** Opening Task input block **

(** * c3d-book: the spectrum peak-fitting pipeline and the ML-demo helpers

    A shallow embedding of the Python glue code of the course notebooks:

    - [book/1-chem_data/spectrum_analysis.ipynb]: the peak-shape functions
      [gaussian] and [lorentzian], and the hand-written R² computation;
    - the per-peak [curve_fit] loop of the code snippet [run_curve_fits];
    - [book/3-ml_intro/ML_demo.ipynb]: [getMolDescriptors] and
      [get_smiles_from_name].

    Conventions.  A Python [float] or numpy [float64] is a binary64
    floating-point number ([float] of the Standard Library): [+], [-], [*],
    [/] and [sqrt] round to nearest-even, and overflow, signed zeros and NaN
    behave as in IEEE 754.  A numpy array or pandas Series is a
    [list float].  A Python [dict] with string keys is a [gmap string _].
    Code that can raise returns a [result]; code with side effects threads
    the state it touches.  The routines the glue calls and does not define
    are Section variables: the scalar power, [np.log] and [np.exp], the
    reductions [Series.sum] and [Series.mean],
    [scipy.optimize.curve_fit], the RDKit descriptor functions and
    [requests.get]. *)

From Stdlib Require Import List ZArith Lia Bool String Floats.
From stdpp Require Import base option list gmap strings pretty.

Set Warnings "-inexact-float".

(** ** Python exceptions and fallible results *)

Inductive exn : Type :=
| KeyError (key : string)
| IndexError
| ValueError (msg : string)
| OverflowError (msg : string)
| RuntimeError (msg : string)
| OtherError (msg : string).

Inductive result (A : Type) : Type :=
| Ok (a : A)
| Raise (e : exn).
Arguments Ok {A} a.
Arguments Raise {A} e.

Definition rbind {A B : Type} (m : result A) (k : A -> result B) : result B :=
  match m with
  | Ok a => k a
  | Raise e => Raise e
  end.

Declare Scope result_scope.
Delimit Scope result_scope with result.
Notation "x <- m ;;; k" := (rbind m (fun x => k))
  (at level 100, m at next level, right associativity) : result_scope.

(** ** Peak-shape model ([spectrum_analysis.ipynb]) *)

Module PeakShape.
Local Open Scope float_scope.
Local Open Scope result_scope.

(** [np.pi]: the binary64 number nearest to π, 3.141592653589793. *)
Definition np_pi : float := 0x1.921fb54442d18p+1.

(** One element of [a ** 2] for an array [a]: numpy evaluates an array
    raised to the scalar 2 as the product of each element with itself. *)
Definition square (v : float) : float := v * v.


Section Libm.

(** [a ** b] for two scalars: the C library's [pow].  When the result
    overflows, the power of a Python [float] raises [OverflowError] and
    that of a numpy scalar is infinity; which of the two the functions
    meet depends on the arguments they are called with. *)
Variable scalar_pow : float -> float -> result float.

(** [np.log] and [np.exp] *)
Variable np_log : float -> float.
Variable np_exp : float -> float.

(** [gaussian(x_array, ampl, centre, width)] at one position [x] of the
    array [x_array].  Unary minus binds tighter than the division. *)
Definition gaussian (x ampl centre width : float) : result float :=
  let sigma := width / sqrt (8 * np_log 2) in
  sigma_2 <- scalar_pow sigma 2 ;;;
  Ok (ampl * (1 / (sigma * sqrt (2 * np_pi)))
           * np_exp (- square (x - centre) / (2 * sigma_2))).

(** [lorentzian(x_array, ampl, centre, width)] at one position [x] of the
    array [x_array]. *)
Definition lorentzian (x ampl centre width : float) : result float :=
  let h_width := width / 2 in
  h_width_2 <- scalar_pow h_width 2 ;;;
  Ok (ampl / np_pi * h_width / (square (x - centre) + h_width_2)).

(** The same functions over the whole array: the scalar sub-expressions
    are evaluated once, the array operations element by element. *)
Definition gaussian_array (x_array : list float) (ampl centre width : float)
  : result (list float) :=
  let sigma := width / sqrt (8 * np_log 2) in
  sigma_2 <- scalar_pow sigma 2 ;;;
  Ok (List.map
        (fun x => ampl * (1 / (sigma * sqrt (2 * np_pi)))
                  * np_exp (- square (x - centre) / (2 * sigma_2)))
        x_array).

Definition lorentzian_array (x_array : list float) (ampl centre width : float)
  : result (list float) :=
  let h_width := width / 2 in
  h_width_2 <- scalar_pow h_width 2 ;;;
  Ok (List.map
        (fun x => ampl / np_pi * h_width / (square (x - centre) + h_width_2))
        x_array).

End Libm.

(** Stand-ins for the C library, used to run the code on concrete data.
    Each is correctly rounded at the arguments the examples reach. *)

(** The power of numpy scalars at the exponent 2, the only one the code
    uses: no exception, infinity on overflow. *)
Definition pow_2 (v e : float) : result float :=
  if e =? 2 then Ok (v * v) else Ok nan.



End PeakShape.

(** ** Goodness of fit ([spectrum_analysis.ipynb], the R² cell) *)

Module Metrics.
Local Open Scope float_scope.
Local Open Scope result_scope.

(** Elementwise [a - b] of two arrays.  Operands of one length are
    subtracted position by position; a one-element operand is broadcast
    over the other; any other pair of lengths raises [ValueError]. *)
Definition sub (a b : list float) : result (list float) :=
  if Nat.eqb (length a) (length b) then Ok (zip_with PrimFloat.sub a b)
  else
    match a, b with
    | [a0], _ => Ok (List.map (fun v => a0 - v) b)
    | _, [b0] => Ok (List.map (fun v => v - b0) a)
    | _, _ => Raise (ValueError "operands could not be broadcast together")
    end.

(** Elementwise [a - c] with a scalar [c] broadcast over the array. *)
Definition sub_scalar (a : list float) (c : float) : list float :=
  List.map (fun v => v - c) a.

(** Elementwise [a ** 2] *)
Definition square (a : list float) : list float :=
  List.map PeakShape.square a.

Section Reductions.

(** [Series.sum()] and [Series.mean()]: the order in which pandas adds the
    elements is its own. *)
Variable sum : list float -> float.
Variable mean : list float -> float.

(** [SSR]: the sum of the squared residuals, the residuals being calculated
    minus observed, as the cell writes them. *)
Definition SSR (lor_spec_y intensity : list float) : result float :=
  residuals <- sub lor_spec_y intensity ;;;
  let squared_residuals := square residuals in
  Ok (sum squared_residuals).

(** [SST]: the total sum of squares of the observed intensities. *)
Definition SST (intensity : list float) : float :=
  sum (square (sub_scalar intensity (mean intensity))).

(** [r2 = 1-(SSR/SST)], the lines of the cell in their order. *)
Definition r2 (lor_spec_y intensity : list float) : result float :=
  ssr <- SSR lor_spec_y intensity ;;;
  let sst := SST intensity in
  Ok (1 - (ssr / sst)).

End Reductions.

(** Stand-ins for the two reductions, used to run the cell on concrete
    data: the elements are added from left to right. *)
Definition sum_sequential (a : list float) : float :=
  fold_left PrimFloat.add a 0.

** Closing Task input block **
** Opening Task input block **

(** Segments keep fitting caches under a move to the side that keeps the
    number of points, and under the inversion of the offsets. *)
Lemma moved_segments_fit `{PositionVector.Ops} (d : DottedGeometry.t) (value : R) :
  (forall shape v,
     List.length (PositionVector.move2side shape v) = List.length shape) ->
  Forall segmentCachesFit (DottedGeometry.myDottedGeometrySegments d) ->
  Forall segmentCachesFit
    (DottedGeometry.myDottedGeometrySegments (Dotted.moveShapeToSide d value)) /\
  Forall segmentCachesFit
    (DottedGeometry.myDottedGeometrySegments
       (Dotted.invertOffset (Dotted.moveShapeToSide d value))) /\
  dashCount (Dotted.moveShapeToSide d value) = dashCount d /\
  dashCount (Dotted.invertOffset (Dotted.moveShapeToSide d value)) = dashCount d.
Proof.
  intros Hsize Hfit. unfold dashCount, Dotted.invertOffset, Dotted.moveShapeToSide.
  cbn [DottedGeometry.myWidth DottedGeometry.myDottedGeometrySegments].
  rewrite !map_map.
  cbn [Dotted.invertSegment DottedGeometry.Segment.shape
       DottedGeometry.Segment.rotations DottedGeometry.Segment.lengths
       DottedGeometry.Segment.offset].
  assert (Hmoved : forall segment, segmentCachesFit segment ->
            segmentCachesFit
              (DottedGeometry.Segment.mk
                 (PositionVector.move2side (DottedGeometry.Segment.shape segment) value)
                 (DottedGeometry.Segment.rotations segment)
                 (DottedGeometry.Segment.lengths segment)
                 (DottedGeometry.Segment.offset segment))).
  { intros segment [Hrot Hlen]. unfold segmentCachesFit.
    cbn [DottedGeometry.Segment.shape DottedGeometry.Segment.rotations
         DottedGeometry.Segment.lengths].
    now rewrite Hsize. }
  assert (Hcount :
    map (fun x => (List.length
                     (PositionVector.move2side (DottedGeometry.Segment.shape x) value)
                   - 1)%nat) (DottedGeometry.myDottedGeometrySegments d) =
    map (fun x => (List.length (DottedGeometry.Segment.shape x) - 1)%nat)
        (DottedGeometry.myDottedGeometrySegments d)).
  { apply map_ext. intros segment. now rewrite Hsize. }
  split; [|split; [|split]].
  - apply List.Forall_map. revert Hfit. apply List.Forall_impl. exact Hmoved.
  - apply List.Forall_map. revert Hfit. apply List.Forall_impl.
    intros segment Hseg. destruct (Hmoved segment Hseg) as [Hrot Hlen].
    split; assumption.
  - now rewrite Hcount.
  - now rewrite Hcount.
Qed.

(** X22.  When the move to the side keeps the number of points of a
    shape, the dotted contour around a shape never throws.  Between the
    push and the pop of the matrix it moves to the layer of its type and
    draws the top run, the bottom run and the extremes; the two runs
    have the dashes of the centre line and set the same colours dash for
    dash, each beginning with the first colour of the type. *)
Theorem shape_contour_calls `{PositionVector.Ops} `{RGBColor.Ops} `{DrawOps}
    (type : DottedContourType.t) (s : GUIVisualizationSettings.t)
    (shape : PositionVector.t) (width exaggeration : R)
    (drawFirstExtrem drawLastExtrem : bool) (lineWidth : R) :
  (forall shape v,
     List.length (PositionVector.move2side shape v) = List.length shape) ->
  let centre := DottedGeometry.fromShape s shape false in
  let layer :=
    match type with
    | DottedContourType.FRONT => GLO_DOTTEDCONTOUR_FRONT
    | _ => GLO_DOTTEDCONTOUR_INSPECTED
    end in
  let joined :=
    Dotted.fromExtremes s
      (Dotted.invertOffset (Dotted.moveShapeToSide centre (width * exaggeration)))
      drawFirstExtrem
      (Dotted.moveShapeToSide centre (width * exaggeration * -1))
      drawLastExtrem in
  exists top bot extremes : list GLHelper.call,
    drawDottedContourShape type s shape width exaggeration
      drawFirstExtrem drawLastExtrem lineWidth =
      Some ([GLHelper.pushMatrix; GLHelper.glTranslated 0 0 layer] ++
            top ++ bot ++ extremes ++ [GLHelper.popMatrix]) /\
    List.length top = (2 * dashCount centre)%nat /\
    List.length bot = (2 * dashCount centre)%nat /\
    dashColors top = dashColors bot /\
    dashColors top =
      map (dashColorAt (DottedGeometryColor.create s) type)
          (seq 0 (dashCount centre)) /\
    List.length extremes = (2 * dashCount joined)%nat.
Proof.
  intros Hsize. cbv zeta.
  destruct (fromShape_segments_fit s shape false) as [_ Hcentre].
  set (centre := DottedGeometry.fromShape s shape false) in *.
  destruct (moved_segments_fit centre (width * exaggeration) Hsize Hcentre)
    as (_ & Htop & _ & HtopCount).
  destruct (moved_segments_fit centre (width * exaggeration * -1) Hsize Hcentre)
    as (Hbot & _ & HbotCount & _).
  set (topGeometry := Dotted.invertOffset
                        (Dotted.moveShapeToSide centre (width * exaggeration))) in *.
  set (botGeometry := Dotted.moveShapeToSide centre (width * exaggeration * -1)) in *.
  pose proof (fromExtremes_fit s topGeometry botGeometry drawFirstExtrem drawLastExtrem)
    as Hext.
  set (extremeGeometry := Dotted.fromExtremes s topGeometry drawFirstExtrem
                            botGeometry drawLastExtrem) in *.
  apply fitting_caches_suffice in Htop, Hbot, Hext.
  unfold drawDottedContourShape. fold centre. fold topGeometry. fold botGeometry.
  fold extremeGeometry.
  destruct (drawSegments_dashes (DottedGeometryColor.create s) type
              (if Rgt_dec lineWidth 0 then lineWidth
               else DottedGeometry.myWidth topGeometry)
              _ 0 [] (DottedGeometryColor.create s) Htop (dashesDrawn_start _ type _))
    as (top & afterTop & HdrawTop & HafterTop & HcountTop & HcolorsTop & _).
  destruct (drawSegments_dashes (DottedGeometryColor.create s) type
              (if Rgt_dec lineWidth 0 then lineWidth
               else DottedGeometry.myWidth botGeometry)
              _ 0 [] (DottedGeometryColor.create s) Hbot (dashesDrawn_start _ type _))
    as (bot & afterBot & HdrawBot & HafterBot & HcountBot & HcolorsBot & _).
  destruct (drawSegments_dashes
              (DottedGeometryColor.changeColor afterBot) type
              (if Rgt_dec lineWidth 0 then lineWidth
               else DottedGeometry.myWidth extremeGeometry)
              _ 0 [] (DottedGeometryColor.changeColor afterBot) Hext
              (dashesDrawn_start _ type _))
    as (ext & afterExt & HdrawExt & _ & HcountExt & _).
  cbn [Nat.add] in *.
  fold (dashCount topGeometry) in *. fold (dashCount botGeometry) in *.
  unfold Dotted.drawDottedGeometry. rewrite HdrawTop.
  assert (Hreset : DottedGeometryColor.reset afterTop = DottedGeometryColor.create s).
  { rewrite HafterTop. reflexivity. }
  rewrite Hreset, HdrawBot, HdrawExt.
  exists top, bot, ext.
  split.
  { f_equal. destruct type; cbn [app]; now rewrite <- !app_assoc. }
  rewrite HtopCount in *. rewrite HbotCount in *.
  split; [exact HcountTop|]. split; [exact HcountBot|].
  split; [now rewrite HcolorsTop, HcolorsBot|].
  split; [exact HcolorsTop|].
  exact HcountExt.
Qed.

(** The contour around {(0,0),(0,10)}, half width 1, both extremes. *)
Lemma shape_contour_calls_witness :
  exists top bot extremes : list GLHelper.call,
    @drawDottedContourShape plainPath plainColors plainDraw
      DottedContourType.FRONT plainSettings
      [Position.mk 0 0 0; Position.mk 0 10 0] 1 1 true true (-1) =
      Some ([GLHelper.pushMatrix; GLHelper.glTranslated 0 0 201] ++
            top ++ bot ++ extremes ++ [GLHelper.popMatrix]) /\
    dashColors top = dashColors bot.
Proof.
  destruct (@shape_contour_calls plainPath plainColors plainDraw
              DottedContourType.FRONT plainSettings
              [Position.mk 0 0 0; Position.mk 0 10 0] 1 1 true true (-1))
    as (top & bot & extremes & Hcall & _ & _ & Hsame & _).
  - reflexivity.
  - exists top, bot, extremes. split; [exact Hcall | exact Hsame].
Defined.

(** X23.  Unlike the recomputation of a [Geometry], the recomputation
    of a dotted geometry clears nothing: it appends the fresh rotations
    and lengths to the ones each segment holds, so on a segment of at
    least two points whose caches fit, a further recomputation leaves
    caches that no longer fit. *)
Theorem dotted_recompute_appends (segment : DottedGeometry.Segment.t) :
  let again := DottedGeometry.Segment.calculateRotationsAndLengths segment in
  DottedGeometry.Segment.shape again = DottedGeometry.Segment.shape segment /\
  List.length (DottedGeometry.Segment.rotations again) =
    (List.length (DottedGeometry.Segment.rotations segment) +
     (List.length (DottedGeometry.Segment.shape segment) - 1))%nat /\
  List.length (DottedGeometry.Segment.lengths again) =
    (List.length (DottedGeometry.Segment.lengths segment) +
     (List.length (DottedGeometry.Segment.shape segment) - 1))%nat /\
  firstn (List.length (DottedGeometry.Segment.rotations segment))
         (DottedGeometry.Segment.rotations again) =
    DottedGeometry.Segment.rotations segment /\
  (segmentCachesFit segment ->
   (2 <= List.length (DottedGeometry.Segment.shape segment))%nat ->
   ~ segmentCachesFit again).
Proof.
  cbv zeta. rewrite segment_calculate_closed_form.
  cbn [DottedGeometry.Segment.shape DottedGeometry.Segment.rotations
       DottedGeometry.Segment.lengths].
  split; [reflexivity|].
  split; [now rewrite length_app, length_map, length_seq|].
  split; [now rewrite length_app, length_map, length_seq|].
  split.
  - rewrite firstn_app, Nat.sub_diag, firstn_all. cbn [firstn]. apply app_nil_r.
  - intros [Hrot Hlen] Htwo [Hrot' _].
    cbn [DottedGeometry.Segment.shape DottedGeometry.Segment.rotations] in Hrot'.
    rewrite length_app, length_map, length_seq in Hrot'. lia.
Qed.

** Closing Task input block **

All the lines that hold the word "Hext" must appear in the answer, copied from the records.

Result ▸
    as Hext.
  apply fitting_caches_suffice in Htop, Hbot, Hext.
              _ 0 [] (DottedGeometryColor.changeColor afterBot) Hext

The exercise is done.